What the exercise asks:
Below is a block of entries; repeat exactly the lines starting at the line that contains "inputs)) as [Hlt|Hge]." and ending at the line that contains "unfold conn_ok, settled.", both included.

Working data:
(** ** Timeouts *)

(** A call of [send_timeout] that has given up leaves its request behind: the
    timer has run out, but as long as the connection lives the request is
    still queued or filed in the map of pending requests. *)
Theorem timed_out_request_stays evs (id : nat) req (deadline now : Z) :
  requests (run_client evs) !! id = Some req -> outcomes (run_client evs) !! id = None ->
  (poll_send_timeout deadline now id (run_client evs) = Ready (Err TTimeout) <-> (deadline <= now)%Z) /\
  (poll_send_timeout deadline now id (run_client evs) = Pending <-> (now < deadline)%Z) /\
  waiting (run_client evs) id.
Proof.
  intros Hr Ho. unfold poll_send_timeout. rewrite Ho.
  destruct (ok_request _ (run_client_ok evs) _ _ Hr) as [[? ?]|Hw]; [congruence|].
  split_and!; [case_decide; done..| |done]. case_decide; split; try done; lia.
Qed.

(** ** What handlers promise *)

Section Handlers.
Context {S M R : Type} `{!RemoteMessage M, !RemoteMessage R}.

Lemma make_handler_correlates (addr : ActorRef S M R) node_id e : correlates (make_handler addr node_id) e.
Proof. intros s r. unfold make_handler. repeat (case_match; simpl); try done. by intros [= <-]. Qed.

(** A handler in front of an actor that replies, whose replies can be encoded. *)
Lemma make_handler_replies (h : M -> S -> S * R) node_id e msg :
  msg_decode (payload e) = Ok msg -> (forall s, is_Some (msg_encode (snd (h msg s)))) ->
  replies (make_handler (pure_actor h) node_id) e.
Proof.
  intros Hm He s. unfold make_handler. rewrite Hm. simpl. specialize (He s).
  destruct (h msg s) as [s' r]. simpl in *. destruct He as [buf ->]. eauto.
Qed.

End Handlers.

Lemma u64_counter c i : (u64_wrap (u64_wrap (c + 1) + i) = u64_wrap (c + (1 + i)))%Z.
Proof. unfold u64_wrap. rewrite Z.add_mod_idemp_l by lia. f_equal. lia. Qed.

==

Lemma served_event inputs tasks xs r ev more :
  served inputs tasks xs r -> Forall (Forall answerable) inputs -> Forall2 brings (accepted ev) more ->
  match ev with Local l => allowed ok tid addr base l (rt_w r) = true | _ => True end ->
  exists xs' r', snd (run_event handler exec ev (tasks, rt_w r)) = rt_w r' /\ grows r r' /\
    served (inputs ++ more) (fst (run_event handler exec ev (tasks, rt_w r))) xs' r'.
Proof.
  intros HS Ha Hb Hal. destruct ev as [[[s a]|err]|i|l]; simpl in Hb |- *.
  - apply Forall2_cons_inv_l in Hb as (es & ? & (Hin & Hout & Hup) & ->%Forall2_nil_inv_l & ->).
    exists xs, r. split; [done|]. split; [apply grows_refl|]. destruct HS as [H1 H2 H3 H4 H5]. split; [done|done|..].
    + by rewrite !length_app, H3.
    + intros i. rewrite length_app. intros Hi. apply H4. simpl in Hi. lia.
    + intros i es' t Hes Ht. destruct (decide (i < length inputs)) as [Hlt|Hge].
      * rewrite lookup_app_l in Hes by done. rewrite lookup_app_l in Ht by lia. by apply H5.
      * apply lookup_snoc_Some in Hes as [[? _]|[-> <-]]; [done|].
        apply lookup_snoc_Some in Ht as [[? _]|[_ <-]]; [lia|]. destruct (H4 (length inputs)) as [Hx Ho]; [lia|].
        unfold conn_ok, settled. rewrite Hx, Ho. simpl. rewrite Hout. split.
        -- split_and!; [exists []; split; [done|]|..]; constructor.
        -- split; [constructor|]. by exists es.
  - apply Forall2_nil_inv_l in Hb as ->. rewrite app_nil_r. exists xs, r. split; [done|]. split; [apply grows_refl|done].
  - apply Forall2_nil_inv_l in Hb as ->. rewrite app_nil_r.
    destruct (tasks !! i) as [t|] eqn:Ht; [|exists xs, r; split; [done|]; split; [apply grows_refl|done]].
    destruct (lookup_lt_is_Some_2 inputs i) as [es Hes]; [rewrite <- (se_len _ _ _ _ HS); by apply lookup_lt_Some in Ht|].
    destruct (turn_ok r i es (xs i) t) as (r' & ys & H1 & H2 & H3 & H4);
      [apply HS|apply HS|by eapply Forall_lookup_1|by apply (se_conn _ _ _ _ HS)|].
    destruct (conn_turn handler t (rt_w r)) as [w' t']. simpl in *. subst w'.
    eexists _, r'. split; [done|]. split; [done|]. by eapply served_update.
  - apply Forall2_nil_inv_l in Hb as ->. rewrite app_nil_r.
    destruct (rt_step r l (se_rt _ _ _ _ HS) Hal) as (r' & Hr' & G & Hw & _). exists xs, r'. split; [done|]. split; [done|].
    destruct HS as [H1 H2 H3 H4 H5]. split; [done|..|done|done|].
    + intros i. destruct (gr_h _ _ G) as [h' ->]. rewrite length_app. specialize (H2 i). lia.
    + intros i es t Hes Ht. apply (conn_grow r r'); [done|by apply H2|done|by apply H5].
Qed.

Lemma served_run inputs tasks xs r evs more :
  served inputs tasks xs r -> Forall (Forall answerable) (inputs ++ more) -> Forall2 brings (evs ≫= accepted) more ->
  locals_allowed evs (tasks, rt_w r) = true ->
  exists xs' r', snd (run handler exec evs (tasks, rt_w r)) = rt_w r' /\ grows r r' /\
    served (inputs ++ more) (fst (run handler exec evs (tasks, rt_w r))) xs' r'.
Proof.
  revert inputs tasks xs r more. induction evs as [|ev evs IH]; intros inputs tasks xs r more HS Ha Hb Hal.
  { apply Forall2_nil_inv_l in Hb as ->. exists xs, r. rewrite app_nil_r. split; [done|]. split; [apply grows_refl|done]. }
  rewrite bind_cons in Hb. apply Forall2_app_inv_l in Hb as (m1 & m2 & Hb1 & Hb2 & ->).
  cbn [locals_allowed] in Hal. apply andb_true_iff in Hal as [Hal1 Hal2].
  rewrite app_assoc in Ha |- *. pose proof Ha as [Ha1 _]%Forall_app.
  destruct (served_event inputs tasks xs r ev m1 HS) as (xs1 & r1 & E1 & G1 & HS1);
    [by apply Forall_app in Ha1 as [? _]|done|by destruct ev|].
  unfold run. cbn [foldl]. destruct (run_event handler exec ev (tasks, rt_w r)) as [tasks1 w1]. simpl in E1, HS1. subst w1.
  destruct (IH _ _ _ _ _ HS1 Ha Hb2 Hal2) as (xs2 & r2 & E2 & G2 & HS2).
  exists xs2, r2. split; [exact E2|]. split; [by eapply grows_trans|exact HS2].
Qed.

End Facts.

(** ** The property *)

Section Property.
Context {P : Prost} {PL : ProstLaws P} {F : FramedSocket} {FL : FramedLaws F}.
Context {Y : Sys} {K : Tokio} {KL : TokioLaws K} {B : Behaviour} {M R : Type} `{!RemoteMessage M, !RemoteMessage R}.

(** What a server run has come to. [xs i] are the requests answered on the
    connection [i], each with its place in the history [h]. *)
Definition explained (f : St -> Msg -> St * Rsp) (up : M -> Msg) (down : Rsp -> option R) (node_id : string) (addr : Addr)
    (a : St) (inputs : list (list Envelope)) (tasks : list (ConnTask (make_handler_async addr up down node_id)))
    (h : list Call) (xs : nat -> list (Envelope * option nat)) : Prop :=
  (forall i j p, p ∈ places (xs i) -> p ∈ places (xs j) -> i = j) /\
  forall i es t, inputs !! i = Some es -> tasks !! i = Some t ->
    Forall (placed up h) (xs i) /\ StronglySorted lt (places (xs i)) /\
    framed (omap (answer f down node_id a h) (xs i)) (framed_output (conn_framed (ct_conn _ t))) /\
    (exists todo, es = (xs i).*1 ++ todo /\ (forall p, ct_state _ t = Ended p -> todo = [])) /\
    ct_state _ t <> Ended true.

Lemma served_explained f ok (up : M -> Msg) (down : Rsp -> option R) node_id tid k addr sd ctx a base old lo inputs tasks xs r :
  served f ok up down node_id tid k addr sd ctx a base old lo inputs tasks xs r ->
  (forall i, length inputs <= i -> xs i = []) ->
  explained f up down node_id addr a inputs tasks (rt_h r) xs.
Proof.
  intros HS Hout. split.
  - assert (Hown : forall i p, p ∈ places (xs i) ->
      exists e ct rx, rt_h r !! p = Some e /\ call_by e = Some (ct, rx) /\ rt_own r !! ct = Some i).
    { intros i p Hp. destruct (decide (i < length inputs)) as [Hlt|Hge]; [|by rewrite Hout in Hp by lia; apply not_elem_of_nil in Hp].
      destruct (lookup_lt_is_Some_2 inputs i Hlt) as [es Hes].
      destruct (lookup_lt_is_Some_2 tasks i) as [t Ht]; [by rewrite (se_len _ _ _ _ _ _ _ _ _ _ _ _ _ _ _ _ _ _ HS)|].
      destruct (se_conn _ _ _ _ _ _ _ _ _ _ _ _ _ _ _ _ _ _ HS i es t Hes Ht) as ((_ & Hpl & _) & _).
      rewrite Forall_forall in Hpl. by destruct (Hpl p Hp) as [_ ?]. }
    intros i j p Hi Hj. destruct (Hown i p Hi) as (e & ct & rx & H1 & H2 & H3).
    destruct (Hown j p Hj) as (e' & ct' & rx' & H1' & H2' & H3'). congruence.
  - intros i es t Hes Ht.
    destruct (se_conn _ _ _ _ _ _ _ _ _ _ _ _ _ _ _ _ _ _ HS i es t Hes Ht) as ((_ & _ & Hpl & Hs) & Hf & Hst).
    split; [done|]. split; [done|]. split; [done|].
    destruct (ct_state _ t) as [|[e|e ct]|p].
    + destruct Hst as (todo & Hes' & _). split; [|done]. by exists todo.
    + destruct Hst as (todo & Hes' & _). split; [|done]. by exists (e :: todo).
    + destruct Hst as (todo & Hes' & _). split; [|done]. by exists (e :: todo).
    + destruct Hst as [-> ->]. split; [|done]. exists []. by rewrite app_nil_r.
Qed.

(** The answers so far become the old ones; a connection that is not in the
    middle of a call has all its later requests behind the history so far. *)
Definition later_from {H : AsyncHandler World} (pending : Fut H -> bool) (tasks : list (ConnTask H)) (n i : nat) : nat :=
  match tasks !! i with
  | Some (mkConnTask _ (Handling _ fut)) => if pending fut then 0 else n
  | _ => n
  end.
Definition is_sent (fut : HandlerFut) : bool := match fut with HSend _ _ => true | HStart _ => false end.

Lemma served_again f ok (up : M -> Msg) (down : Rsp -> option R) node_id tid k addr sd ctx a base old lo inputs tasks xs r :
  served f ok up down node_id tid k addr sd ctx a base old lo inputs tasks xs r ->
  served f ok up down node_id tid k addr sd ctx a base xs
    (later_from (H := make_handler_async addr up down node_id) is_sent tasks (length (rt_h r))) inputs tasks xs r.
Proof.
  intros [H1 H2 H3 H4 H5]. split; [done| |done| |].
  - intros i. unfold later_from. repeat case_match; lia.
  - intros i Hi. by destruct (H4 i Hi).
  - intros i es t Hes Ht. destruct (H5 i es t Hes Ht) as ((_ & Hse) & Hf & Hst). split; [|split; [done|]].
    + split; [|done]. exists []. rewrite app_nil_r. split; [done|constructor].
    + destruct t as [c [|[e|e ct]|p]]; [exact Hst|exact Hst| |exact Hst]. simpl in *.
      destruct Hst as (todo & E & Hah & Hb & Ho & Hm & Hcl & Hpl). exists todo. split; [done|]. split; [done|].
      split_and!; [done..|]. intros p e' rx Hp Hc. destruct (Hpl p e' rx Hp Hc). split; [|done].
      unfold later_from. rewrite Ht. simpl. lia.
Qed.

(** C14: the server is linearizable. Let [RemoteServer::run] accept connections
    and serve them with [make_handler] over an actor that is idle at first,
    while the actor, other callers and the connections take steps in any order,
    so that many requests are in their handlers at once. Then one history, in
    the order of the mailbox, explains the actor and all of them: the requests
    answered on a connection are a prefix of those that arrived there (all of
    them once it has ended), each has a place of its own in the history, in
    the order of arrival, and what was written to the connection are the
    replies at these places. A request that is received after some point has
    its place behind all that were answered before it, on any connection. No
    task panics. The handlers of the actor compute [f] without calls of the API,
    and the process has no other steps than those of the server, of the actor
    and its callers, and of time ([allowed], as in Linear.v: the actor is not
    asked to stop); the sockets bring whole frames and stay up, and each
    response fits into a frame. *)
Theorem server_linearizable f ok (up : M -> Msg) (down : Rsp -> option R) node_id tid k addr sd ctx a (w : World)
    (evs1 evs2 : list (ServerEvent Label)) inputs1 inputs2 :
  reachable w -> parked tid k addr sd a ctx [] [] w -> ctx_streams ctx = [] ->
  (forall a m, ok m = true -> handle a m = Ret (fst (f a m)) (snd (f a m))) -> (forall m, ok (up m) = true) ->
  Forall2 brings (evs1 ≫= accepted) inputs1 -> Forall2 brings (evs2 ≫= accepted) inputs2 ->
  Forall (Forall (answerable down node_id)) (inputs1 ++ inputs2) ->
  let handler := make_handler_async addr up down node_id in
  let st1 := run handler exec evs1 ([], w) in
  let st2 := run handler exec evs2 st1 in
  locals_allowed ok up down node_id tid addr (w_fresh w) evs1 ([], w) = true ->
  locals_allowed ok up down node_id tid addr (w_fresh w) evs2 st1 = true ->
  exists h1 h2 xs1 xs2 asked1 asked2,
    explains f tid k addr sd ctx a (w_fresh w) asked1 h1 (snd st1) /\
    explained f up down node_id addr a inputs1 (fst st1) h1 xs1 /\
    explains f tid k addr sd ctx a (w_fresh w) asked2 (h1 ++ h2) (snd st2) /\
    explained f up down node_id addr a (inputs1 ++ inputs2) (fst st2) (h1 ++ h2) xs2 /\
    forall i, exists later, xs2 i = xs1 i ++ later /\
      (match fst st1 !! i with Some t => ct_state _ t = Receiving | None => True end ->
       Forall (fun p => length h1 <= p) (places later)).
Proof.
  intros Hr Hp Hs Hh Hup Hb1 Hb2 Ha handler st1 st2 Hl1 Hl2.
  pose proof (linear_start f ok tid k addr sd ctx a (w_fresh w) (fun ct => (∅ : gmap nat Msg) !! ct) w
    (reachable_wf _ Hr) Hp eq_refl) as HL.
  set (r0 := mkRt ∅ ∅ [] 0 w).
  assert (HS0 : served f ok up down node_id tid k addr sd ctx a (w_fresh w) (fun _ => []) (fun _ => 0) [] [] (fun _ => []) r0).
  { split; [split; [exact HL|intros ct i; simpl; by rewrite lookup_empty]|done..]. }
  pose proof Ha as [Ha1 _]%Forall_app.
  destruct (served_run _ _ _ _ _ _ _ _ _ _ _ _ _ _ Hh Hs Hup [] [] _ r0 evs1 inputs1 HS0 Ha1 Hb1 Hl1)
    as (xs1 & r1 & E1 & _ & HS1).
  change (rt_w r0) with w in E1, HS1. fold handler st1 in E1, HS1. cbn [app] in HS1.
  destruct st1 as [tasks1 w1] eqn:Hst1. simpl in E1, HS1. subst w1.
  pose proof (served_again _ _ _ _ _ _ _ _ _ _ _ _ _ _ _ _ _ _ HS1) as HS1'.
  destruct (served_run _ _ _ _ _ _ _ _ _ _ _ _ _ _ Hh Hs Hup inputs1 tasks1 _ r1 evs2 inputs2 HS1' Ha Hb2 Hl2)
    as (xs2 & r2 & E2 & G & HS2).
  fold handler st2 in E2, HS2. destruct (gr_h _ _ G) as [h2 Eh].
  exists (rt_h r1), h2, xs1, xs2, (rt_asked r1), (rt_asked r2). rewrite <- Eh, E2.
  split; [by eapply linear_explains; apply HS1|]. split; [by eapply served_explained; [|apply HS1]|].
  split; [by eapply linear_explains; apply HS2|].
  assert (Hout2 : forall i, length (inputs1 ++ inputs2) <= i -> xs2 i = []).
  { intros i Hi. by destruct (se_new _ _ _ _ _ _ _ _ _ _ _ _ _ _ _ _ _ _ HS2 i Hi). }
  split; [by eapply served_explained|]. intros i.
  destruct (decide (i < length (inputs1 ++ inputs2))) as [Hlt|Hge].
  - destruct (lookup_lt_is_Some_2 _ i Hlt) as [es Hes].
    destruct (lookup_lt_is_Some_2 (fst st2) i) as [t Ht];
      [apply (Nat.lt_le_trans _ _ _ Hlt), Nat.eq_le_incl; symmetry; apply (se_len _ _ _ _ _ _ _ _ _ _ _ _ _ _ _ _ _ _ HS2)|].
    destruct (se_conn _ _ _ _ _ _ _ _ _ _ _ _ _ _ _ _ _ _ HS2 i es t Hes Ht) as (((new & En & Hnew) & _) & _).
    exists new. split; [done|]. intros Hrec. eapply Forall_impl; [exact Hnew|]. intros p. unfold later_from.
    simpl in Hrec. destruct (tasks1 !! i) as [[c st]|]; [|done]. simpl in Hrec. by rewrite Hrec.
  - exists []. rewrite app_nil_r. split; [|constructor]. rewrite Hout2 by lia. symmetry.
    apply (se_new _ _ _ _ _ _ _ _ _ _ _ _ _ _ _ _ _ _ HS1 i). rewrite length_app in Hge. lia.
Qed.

* * *

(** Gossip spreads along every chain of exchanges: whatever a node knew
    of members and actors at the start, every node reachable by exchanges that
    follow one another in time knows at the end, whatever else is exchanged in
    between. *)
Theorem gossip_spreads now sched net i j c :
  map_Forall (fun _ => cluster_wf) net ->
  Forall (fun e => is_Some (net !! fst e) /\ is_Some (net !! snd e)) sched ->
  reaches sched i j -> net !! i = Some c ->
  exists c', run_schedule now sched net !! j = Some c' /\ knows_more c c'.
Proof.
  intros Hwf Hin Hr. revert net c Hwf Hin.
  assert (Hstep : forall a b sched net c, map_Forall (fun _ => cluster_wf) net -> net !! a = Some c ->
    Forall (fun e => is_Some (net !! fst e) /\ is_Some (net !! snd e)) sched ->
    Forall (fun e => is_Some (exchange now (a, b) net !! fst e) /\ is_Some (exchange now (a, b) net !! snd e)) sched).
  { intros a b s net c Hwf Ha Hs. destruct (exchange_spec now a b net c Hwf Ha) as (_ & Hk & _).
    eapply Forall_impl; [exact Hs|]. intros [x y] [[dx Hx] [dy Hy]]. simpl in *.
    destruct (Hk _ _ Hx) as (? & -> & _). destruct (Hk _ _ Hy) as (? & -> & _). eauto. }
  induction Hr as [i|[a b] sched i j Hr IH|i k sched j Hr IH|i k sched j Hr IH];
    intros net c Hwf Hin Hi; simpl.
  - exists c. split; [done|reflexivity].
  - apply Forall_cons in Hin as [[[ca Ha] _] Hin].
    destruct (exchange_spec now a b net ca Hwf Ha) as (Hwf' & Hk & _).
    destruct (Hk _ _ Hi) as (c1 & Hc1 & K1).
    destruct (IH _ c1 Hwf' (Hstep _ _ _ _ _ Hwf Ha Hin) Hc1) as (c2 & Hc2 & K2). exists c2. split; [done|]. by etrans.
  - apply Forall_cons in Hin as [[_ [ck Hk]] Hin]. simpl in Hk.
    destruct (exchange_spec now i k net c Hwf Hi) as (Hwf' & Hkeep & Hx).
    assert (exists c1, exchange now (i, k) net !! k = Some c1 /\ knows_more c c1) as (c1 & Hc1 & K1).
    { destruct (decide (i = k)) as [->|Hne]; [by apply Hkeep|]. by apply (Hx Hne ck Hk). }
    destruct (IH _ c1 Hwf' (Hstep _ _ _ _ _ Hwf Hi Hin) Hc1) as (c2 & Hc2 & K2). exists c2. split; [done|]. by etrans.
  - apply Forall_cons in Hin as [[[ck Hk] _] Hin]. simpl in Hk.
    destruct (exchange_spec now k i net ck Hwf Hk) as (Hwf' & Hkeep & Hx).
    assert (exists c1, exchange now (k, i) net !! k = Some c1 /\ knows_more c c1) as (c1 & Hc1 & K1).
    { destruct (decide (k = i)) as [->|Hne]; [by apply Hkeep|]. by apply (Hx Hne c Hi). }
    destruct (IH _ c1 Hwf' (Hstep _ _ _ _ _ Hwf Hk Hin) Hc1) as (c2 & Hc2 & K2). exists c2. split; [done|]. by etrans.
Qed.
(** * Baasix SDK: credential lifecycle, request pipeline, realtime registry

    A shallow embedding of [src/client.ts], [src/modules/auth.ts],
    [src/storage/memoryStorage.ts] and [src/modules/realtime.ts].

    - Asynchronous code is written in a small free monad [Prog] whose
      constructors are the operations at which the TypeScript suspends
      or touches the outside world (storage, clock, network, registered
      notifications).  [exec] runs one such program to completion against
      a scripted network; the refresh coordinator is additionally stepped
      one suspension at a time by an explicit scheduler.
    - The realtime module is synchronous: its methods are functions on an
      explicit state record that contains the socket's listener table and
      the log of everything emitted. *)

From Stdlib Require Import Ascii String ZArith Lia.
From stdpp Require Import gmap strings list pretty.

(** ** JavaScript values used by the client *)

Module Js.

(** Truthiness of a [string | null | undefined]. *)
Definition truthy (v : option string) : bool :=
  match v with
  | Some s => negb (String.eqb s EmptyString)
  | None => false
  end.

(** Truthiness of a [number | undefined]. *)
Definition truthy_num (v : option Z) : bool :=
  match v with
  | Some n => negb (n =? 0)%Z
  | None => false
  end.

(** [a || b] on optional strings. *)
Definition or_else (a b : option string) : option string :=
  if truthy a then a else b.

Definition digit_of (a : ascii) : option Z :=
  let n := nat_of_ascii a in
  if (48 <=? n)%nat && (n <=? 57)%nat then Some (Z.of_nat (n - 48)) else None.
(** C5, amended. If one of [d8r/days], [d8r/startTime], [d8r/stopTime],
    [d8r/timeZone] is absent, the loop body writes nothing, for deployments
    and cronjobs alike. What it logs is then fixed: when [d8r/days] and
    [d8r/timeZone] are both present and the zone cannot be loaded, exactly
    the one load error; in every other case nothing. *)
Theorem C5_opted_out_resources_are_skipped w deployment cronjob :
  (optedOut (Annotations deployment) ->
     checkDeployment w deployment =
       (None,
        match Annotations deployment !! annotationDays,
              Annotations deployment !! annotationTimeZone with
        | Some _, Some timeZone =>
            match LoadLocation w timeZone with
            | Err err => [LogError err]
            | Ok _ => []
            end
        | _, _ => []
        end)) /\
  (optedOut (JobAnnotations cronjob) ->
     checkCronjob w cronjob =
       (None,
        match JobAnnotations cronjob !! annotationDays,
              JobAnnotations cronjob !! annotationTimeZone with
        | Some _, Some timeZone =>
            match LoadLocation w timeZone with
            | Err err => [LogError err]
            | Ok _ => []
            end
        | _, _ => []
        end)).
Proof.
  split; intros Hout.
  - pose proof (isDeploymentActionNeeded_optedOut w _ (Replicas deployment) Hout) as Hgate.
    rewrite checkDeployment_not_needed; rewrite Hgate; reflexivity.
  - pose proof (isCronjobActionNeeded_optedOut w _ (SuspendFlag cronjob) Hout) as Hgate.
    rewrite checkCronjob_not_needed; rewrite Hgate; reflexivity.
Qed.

Task output:
    + intros i es' t Hes Ht. destruct (decide (i < length inputs)) as [Hlt|Hge].
      * rewrite lookup_app_l in Hes by done. rewrite lookup_app_l in Ht by lia. by apply H5.
      * apply lookup_snoc_Some in Hes as [[? _]|[-> <-]]; [done|].
        apply lookup_snoc_Some in Ht as [[? _]|[_ <-]]; [lia|]. destruct (H4 (length inputs)) as [Hx Ho]; [lia|].
        unfold conn_ok, settled. rewrite Hx, Ho. simpl. rewrite Hout. split.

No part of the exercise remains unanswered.